O que é preciso para ser feliz? Essa pergunta pressupõe que a felicidade se caracterizaria e dependeria da ocorrência de um certo número de eventos: ter saúde? ter dinheiro? conseguir reconhecimento profissional? viver um grande amor? ter filhos? Quais seriam as condições necessárias para ser feliz?
Ao propor um modelo explicativo para o comportamento, Skinner defendeu que o comportamento é selecionado por suas consequências em três níveis que interagem entre si. O primeiro nível de seleção, nível filogenético, faz referência aos comportamentos próprios da espécie (e a carga genética) que garantem a sua sobrevivência e reprodução. O segundo, nível ontogenético, é caracterizado pela história individual, é o que compõe o nosso repertório comportamental, construído com a interação com o ambiente por meio da aprendizagem (história de Contingências de Reforçamento). Finalmente, o terceiro nível de seleção, nível cultural, inclui as interações sociais e a evolução da cultura. Onde deveríamos investir para chegar à felicidade?

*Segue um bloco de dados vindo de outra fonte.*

(* ===== verification/GoStrings.v ===== *)
(** * Go strings and byte slices

    Go [string]s and [[]byte]s are Rocq [string]s: sequences of bytes.  This file
    models the parts of Go's [strings], [bytes], [slices], [unicode/utf8],
    [encoding/hex] and [encoding/base64] packages that the modelled code calls,
    with the laws the components use. *)

From S2P Require Import Prelude.
From stdpp Require Import strings list sorting.

Open Scope Z_scope.

(** ** Single-byte search, cut, split and join *)

(** [strings.IndexByte(s, c) >= 0]. *)
Fixpoint containsByte (c : ascii) (s : string) : bool :=
  match s with
  | EmptyString => false
  | String a s' => bool_decide (a = c) || containsByte c s'
  end.

(** [strings.Cut(s, sep)] for a one-byte separator; [None] is [ok = false]. *)
Fixpoint cutByte (c : ascii) (s : string) : option (string * string) :=
  match s with
  | EmptyString => None
  | String a s' =>
      if bool_decide (a = c) then Some (EmptyString, s')
      else '(x, y) ← cutByte c s'; Some (String a x, y)
  end.

(** [bytes.Split(s, []byte{c})] / [strings.Split(s, string(c))]: never empty. *)
Fixpoint splitByte (c : ascii) (s : string) : list string :=
  match s with
  | EmptyString => [EmptyString]
  | String a s' =>
      if bool_decide (a = c) then EmptyString :: splitByte c s'
      else match splitByte c s' with
           | x :: xs => String a x :: xs
           | [] => [String a EmptyString]
           end
  end.

(** [strings.Join(l, string(c))]. *)
Fixpoint joinByte (c : ascii) (l : list string) : string :=
  match l with
  | [] => EmptyString
  | [x] => x
  | x :: l' => x +:+ String c (joinByte c l')
  end.

(** [strings.ReplaceAll(s, string(c), r)] for a one-byte pattern. *)
Fixpoint replaceByte (c : ascii) (r : string) (s : string) : string :=
  match s with
  | EmptyString => EmptyString
  | String a s' => (if bool_decide (a = c) then r else String a EmptyString) +:+ replaceByte c r s'
  end.

(** [s[:n]] for [n <= len(s)], and [s[n:]]. *)
Fixpoint takeStr (n : nat) (s : string) : string :=
  match n, s with
  | O, _ | _, EmptyString => EmptyString
  | S n', String a s' => String a (takeStr n' s')
  end.
Fixpoint dropStr (n : nat) (s : string) : string :=
  match n, s with
  | O, _ => s
  | _, EmptyString => EmptyString
  | S n', String _ s' => dropStr n' s'
  end.

(** [strings.HasPrefix(s, p)] and [strings.HasSuffix(s, p)]. *)
Fixpoint hasPrefix (p s : string) : bool :=
  match p, s with
  | EmptyString, _ => true
  | String a p', String b s' => bool_decide (a = b) && hasPrefix p' s'
  | _, _ => false
  end.

(** [len(s)] as a Go [int]. *)
Definition lenStr (s : string) : Z := Z.of_nat (String.length s).

(** Every byte satisfies [p]. *)
Fixpoint allBytes (p : ascii -> bool) (s : string) : bool :=
  match s with
  | EmptyString => true
  | String a s' => p a && allBytes p s'
  end.

Definition byteZ (a : ascii) : Z := Z.of_N (N_of_ascii a).
Definition between (lo hi : Z) (a : ascii) : bool := (lo <=? byteZ a) && (byteZ a <=? hi).

(** ** Append and length *)

Lemma app_nil_r_str s : s +:+ EmptyString = s.
Proof. induction s as [|a s IH]; [done|]. change (String a (s +:+ EmptyString) = String a s). by rewrite IH. Qed.

Lemma app_cons_str a s t : String a s +:+ t = String a (s +:+ t).
Proof. done. Qed.

Lemma app_empty_str t : EmptyString +:+ t = t.
Proof. done. Qed.

Ltac str_simpl := rewrite ?app_empty_str, ?app_cons_str; cbn.

Lemma app_assoc_str s t u : (s +:+ t) +:+ u = s +:+ (t +:+ u).
Proof. induction s as [|a s IH]; [done|]. by rewrite !app_cons_str, IH. Qed.

Lemma length_app_str s t : String.length (s +:+ t) = (String.length s + String.length t)%nat.
Proof. induction s as [|a s IH]; [done|]. rewrite app_cons_str. cbn. by rewrite IH. Qed.

Lemma app_inj_r_str s t u : s +:+ u = t +:+ u -> s = t.
Proof.
  intros E. assert (String.length s = String.length t) as L.
  { apply (f_equal String.length) in E. rewrite !length_app_str in E. lia. }
  revert t E L. induction s as [|a s IH]; intros [|b t] E L; try done; cbn in L.
  rewrite !app_cons_str in E. injection E as -> E. f_equal. apply IH; [done|lia].
Qed.

(** ** Search and split laws *)

Lemma containsByte_app c s t : containsByte c (s +:+ t) = containsByte c s || containsByte c t.
Proof. induction s as [|a s IH]; [done|]. rewrite app_cons_str. cbn. by rewrite IH, orb_assoc. Qed.

Lemma containsByte_allBytes c p s :
  p c = false -> allBytes p s = true -> containsByte c s = false.
Proof.
  intros Hc. induction s as [|a s IH]; [done|]. cbn. intros [Ha Hs]%andb_true_iff.
  rewrite IH by done. case_bool_decide; [congruence|done].
Qed.

Lemma allBytes_app p s t : allBytes p (s +:+ t) = allBytes p s && allBytes p t.
Proof. induction s as [|a s IH]; [done|]. rewrite app_cons_str. cbn. by rewrite IH, andb_assoc. Qed.

Lemma cutByte_app c s t :
  containsByte c s = false -> cutByte c (s +:+ String c t) = Some (s, t).
Proof.
  induction s as [|a s IH]; str_simpl; intros H.
  - by rewrite bool_decide_eq_true_2.
  - apply orb_false_iff in H as [Ha Hs]. rewrite Ha, IH by done. done.
Qed.

Lemma cutByte_Some c s x y :
  cutByte c s = Some (x, y) -> s = x +:+ String c y /\ containsByte c x = false.
Proof.
  revert x y. induction s as [|a s IH]; intros x y; cbn; [done|].
  case_bool_decide as Ha.
  - intros [= <- <-]. subst. done.
  - destruct (cutByte c s) as [[x' y']|] eqn:E; [|done]. intros [= <- <-].
    destruct (IH _ _ eq_refl) as [-> Hx]. split; [done|]. cbn. by rewrite bool_decide_eq_false_2.
Qed.

Lemma cutByte_None c s : cutByte c s = None <-> containsByte c s = false.
Proof.
  induction s as [|a s IH]; cbn; [done|]. case_bool_decide; [done|]. cbn. rewrite <-IH.
  destruct (cutByte c s) as [[??]|]; done.
Qed.

Lemma splitByte_nonempty c s : splitByte c s <> [].
Proof. destruct s; cbn; [done|]. case_bool_decide; [done|]. by destruct (splitByte c s). Qed.

Lemma splitByte_clean c s : containsByte c s = false -> splitByte c s = [s].
Proof.
  induction s as [|a s IH]; cbn; [done|]. intros [Ha Hs]%orb_false_iff.
  by rewrite Ha, IH.
Qed.

Lemma splitByte_app c s t :
  containsByte c s = false -> splitByte c (s +:+ String c t) = s :: splitByte c t.
Proof.
  induction s as [|a s IH]; str_simpl; intros H.
  - by rewrite bool_decide_eq_true_2.
  - apply orb_false_iff in H as [Ha Hs]. by rewrite Ha, IH.
Qed.

(** [Split] undoes [Join] exactly when no part contains the separator. *)
Lemma splitByte_joinByte c l :
  l <> [] -> Forall (fun s => containsByte c s = false) l -> splitByte c (joinByte c l) = l.
Proof.
  intros Hne HF. induction HF as [|x l Hx HF IH]; [done|]. destruct l as [|y l].
  - cbn. by apply splitByte_clean.
  - change (joinByte c (x :: y :: l)) with (x +:+ String c (joinByte c (y :: l))).
    rewrite splitByte_app by done. by rewrite IH.
Qed.

Lemma joinByte_splitByte c s : joinByte c (splitByte c s) = s.
Proof.
  induction s as [|a s IH]; cbn; [done|]. case_bool_decide as Ha.
  - subst. destruct (splitByte c s) as [|x xs] eqn:E; [by destruct (splitByte_nonempty c s)|].
    cbn [joinByte]. cbn [joinByte] in IH. by rewrite IH.
  - destruct (splitByte c s) as [|x xs] eqn:E; [by destruct (splitByte_nonempty c s)|].
    destruct xs as [|y ys]; cbn [joinByte] in *; by rewrite <-IH.
Qed.

(** ** Prefixes *)

Lemma length_takeStr n s : String.length (takeStr n s) = Nat.min n (String.length s).
Proof. revert s. induction n as [|n IH]; intros [|a s]; cbn; auto. Qed.

Lemma takeStr_all n s : (String.length s <= n)%nat -> takeStr n s = s.
Proof. revert s. induction n as [|n IH]; intros [|a s]; cbn; intros; try done; try lia. f_equal. apply IH. lia. Qed.

Lemma dropStr_app p s : dropStr (String.length p) (p +:+ s) = s.
Proof. induction p as [|a p IH]; [done|]. rewrite app_cons_str. cbn. exact IH. Qed.

Lemma hasPrefix_app p s : hasPrefix p (p +:+ s) = true.
Proof. induction p as [|a p IH]; [done|]. rewrite app_cons_str. cbn. by rewrite bool_decide_eq_true_2. Qed.

Lemma hasPrefix_spec p s : hasPrefix p s = true -> exists t, s = p +:+ t.
Proof.
  revert s. induction p as [|a p IH]; intros [|b s]; cbn; try done; eauto.
  intros [?%bool_decide_eq_true Hp]%andb_true_iff. subst. destruct (IH _ Hp) as [t ->]. by exists t.
Qed.

(** ** The bytewise order of Go strings

    Go compares strings bytewise; so does [String.compare].  stdpp's [String.le]
    is its boolean [<=]; [strLt] is [<]. *)
Definition strLt (s t : string) : Prop := String.le s t /\ s <> t.
#[export] Instance strLt_dec : RelDecision strLt.
Proof. intros s t. unfold strLt. apply _. Defined.

(** [s < t] and [s <= t] as Go evaluates them. *)
Definition ltStr (s t : string) : bool := bool_decide (strLt s t).
Definition leStr (s t : string) : bool := bool_decide (String.le s t).

Lemma strLt_irrefl s : ~ strLt s s.
Proof. by intros [_ ?]. Qed.

Lemma strLt_le_trans s t u : strLt s t -> String.le t u -> strLt s u.
Proof.
  intros [H1 N] H2. split; [by trans t|]. intros ->. apply N. by apply (anti_symm String.le).
Qed.

Lemma strLe_lt_trans s t u : String.le s t -> strLt t u -> strLt s u.
Proof.
  intros H1 [H2 N]. split; [by trans t|]. intros ->. apply N. by apply (anti_symm String.le).
Qed.

Lemma strLt_trans s t u : strLt s t -> strLt t u -> strLt s u.
Proof. intros H1 [H2 _]. by eapply strLt_le_trans. Qed.

Lemma strLe_or_lt s t : String.le s t \/ strLt t s.
Proof.
  destruct (total String.le s t) as [H|H]; [by left|].
  destruct (decide (s = t)) as [->|N]; [by left|]. right. split; [done|congruence].
Qed.

Lemma strLt_not_le s t : strLt s t -> ~ String.le t s.
Proof. intros [H N] H'. apply N. by apply (anti_symm String.le). Qed.

Lemma not_strLt_le s t : ~ strLt s t -> String.le t s.
Proof. destruct (strLe_or_lt t s); [done|]. tauto. Qed.

#[export] Hint Resolve strLt_irrefl strLt_trans strLt_le_trans strLe_lt_trans : gostr.

(** [slices.Sort] on strings. *)
Definition sortStrings (l : list string) : list string := merge_sort String.le l.

Lemma sortStrings_perm l : sortStrings l ≡ₚ l.
Proof. apply merge_sort_Permutation. Qed.

Lemma sortStrings_sorted l : StronglySorted String.le (sortStrings l).
Proof. apply StronglySorted_merge_sort; apply _. Qed.

(** Strictly increasing lists: what sorting a duplicate-free list gives. *)
Definition strictSorted (l : list string) : Prop := StronglySorted strLt l.

Lemma strictSorted_of_NoDup l : StronglySorted String.le l -> NoDup l -> strictSorted l.
Proof.
  induction 1 as [|x l HS IH HF]; intros HN; [constructor|].
  apply NoDup_cons in HN as [Hx HN]. constructor; [by apply IH|].
  rewrite Forall_forall in HF |- *. intros y Hy. split; [by apply HF|]. by intros ->.
Qed.

Lemma strictSorted_NoDup l : strictSorted l -> NoDup l.
Proof.
  induction 1 as [|x l HS IH HF]; [constructor|]. apply NoDup_cons; split; [|done].
  intros Hx. rewrite Forall_forall in HF. by apply (strLt_irrefl x), HF.
Qed.

Lemma sortStrings_strict l : NoDup l -> strictSorted (sortStrings l).
Proof.
  intros HN. apply strictSorted_of_NoDup; [apply sortStrings_sorted|].
  by rewrite sortStrings_perm.
Qed.

(** Two strictly sorted lists with the same elements are equal. *)
Lemma strictSorted_ext l k :
  strictSorted l -> strictSorted k -> (forall x, x ∈ l <-> x ∈ k) -> l = k.
Proof.
  intros Hl. revert k. induction Hl as [|x l HS IH HF]; intros k Hk E.
  - destruct k as [|y k]; [done|]. exfalso. by apply (not_elem_of_nil y), E, elem_of_cons; left.
  - destruct Hk as [|y k HSk HFk].
    { exfalso. apply (not_elem_of_nil x), E, elem_of_cons. by left. }
    rewrite Forall_forall in HF, HFk.
    assert (x = y) as <-.
    { destruct (decide (x = y)) as [|N]; [done|]. exfalso.
      assert (x ∈ k) as Hx. { assert (x ∈ y :: k) as [?|?]%elem_of_cons by (apply E, elem_of_cons; by left); done. }
      assert (y ∈ l) as Hy. { assert (y ∈ x :: l) as [?|?]%elem_of_cons by (apply E, elem_of_cons; by left); congruence. }
      apply (strLt_irrefl x). eapply strLt_trans; [by apply HF|by apply HFk]. }
    f_equal. apply IH; [done|]. intros z. specialize (E z). rewrite !elem_of_cons in E.
    split; intros Hz.
    + destruct (proj1 E (or_intror Hz)) as [->|?]; [|done]. exfalso. by apply (strLt_irrefl x), HF.
    + destruct (proj2 E (or_intror Hz)) as [->|?]; [|done]. exfalso. by apply (strLt_irrefl x), HFk.
Qed.

(** ** The order, byte by byte *)
Lemma strLe_compare s t : String.le s t <-> String.compare s t <> Gt.
Proof. unfold String.le, String.leb. destruct (String.compare s t); cbn; split; try done; by intros []. Qed.

Lemma strLt_compare s t : strLt s t <-> String.compare s t = Lt.
Proof.
  unfold strLt. rewrite strLe_compare. split.
  - intros [H N]. destruct (String.compare s t) eqn:E; [|done|done].
    destruct N. by apply String.compare_eq_iff.
  - intros E. rewrite E. split; [done|]. intros ->. clear -E. induction t as [|a t IH]; [done|]. cbn in E.
    unfold Ascii.compare in E. rewrite N.compare_refl in E. auto.
Qed.

Lemma strLt_cons a s b t :
  strLt (String a s) (String b t) <-> byteZ a < byteZ b \/ (a = b /\ strLt s t).
Proof.
  rewrite !strLt_compare. cbn. unfold Ascii.compare, byteZ.
  destruct (N.compare_spec (N_of_ascii a) (N_of_ascii b)) as [E|E|E].
  - assert (a = b) as -> by (rewrite <-(ascii_N_embedding a), <-(ascii_N_embedding b); congruence).
    split; [by right|]. intros [?|[_ ?]]; [lia|done].
  - split; [left; lia|done].
  - split; [done|]. intros [?|[-> _]]; lia.
Qed.

Lemma strLt_empty a s : strLt EmptyString (String a s).
Proof. by apply strLt_compare. Qed.

(** Equal-length strings decide the comparison of their extensions. *)
Lemma strLt_app_len s t u v :
  String.length s = String.length t -> strLt s t -> strLt (s +:+ u) (t +:+ v).
Proof.
  revert t. induction s as [|a s IH]; intros [|b t]; try done; intros HL H; cbn in HL.
  - by destruct (strLt_irrefl EmptyString).
  - rewrite !app_cons_str, !strLt_cons in *. destruct H as [?|[-> H]]; [by left|right]. split; [done|].
    apply IH; [lia|done].
Qed.

Lemma strLt_app_prefix s u v : strLt (s +:+ u) (s +:+ v) <-> strLt u v.
Proof.
  induction s as [|a s IH]; [done|]. rewrite !app_cons_str, strLt_cons, <-IH. split; [|by right].
  intros [?|[_ ?]]; [lia|done].
Qed.

Lemma strLt_app_eqlen s t u v :
  String.length s = String.length t -> strLt (s +:+ u) (t +:+ v) <-> strLt s t \/ (s = t /\ strLt u v).
Proof.
  revert t. induction s as [|a s IH]; intros [|b t]; try done; intros HL; cbn in HL.
  - rewrite !app_empty_str. split; [by right|]. intros [?%strLt_irrefl|[_ ?]]; done.
  - rewrite !app_cons_str, !strLt_cons, IH by lia. naive_solver.
Qed.

Lemma strLt_trichotomy s t : strLt s t \/ s = t \/ strLt t s.
Proof.
  destruct (decide (s = t)) as [->|Hne]; [by right; left|]. destruct (strLe_or_lt s t) as [H|H]; [left; by split|by right; right].
Qed.
(* ===== verification/KVSpec.v ===== *)
(** * kv: the abstract store and the refinement of [Memory]

    The contract of [Store] talks about live records and collections.  [view]
    forgets expired entries and representation; [specMutation] is the documented
    effect of a mutation on that view, applied directly and in order, with no
    staging.  The in-memory store is shown to implement it, atomically, and to
    keep its representation invariant. *)

From S2P Require Import Prelude GoStrings KVKey KVMemory.
From stdpp Require Import gmap strings list sorting.

Open Scope Z_scope.

(** ** Abstract values and the view at an instant *)
Inductive aval :=
  | ARec (value : string) (deadline : Time)
  | ASet (ordered : bool) (members : gset string).

#[export] Instance aval_eq_dec : EqDecision aval.
Proof. solve_decision. Defined.

Definition absEntry (e : memoryEntry) : aval :=
  match me_members e with
  | Some s => ASet (me_ordered e) s
  | None => ARec (me_value e) (me_expiresAt e)
  end.

Definition view (now : Time) (d : gmap string memoryEntry) : gmap string aval :=
  absEntry <$> filter (fun p => expired p.2 now = false) d.

Lemma lookup_view now d k :
  view now d !! k =
    match d !! k with
    | Some e => if expired e now then None else Some (absEntry e)
    | None => None
    end.
Proof.
  unfold view. rewrite lookup_fmap, map_lookup_filter.
  destruct (d !! k) as [e|]; cbn; [|done]. destruct (expired e now) eqn:E; by simplify_option_eq.
Qed.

Acredito que, ao falar de busca pela felicidade, deveríamos nos ater aos níveis ontogenético e cultural. Primeiro, por questões óbvias, afinal, não seria simples, (ainda), alterar a carga genética dos indivíduos. Considerando este nível de análise do comportamento, seria mais simples identificar o que nos faz feliz: termos nossas necessidades biológicas atendidas. Segundo, o sentimento de bem-estar está relacionado ao que é importante para o indivíduo, que caracterizaria a felicidade pessoal e aquilo que garante o bem-estar do grupo. Considerando apenas o nível ontogenético, seria possível chegar a uma resposta a respeito do que é preciso para ser feliz? Existe um caminho? Responder a essa pergunta de forma genérica e fixa equivaleria a estabelecer um conjunto de regras, tal como seguir uma receita de bolo, sem levar em consideração variáveis individuais que, no caso do bolo, poderiam ser o tipo de forno, a umidade da farinha, o tipo de fermento etc.
O termo regra foi definido por Skinner (1969) como estímulo verbal antecedente que descreve uma contingência (relação entre os eventos ambientais antecedentes, as respostas e os eventos ambientais consequentes). As regras permitem a aprendizagem de novas respostas sem a necessidade de exposição direta às contingências. Ou seja, muito do que fazemos em nossas vidas depende daquilo que fomos instruídos a fazer. De certo modo, as instruções e os conselhos que nos são dados prontos podem diminuir o sofrimento inerente à vivência de algumas situações. Vivemos inundados de estímulos e, quanto maior as possibilidades e variáveis de escolha, pode ser maior o sofrimento para escolher, maior o custo de resposta diante das situações. Então, a busca por uma “receita” para a felicidade cria a ilusão de que o sofrimento para atingir o melhor que sempre está por vir será amenizado.
A busca por essa receita e por essa unidade para que a felicidade possa ser alcançada pressupõe que os indivíduos e as situações sejam iguais. Seria único o caminho a trilhar? Voltemos para o segundo nível de seleção. Cada indivíduo possui a sua história e o seu processo de aprendizagem. É a partir dessa história individual que os estímulos passam a ter significado, valor e função. Aquilo que é reforçador para um pode ser aversivo para outro e vice-versa. A busca pela felicidade baseada excessivamente no seguimento de regras nos tornaria insensíveis a muitos eventos que estão ao nosso redor, e que podem ter potencialidade de produzir bem-estar, mas, por não estarem definidos dentro dos parâmetros das regras, podem não ser notados. Seria como valorizar apenas os vinhos “eleitos” como os melhores e desprezar os demais sem ao menos experimentar apreciá-los. Um olhar cuidadoso à nossa volta e às contingências vigentes amplia a percepção de possibilidades de felicidade e das ocorrências de inúmeros eventos no dia a dia que produzem esse sentimento. O responsável pela sua felicidade é você mesmo e ela está em diferentes contextos e relações que vivemos. O melhor está aqui e ali. E a minha felicidade pode e deve comportar a felicidade do outro.
Referências
Veiga, D.I. & Leonardi, J.L. (2012). Considerações conceituais sobre o controle por regras na clínica analítico-comportamental. In: Borges, N.B e cols (Org.). Clínica analítico-comportamental: aspectos teóricos e práticos. (pp.171-177). Porto Alegre: Artmed.
Skinner, B.F. (1969). Contingencies of Reinforcement: a theoretical analysis. New York: Appleton Century-Crofts.